A steel string sounds different than a nylon string

Unlike a nylon string, a steel string does not vibrate like an ideal string, because it has a significant inner stiffness. This has the effect, that the partials/harmonics are not exact multiples of the fundamental, but are shifted towards higher frequencies.

This is a well-known phenomenon and the reason why grand pianos are tuned in a "stretched" way, so the partials of the low strings coincide with the fundamentals of the higher strings.

This is well in line with my supercollider experiments, where detuning the partials indeed turns a nylon string into a steel string. See also Miguel Negaro's thesis.

The cause of the chorus effect

Now when there is some non-linearity involved, this will create partials, which are exact multiples of the fundamental (or exact multiples of another partial). In any case, the partials caused by non-linearity do not have the excact same pitch as the partials caused by the viabrating (stiff) string itself. Eh voila, you have a chorus effect.

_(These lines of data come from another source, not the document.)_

(** * LogicReducer.py: the table-to-minterm compiler

    A shallow embedding of [src/LogicReducer.py]: the Python string
    primitives the script relies on, the wildcard expansion
    [fromRowToNumbers], and the body of [main] from the point where the
    lines of the truth table have been read.

    Modelling conventions.
    - A Python [str] is a list of characters; a character is a code point
      below 256 (type [ascii]).
    - A Python [int] is a [Z]; conversions between integers and text are
      unbounded.
    - An uncaught exception ends the run: fallible code returns [result].
    - The external reducer is a parameter of [main]; the file system and
      the argument parser are outside the model, [main] starts from the
      list returned by [readlines()]. *)

From Stdlib Require Import String Ascii List ZArith Bool Arith Lia.
From Stdlib Require Import DecimalString DecimalZ DecimalPos Sorted.
From Equations Require Import Equations.
Import ListNotations.

Local Open Scope char_scope.
Local Open Scope list_scope.

#[local] Arguments Ascii.eqb : simpl never.

(** ** Strings and exceptions *)

Definition str := list ascii.

(** A string literal of the source. *)
Definition lit (s : string) : str := list_ascii_of_string s.

Definition str_eqb (a b : str) : bool :=
  if list_eq_dec ascii_dec a b then true else false.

Now where should a non-linearity come from? The thing is, a guitar pickup simply does not have to be linear with respect to a single string. You can add a fair amount of distortion to a single string, and you would only percieve a slightly increased brightess. It is the sum and difference frequencies which makes non-linearity sound unpleasant. This happens when you run the guitar through an "overdrive", but it doesn't happen, when you look at only one string.

A real pickup is close to six individual pickups, one for each string, because it has six individual magnets. So a pikckup has some non-linearity, simply because nobody bothered to make it super linear.

The only thing I cannot explain, is why the chorus effect is more pronounced when I use both pickups. It may simply be caused by cancellation effects (or the absence therof), but I am not sure.

The characteristics of the single-coil twang

Most of the information I found, suggest that the "twang" is not caused by single coil pickups, but by a particular playing style. The twang comes from your fingers and many insist, that humbuckers can twang as well, when played properly.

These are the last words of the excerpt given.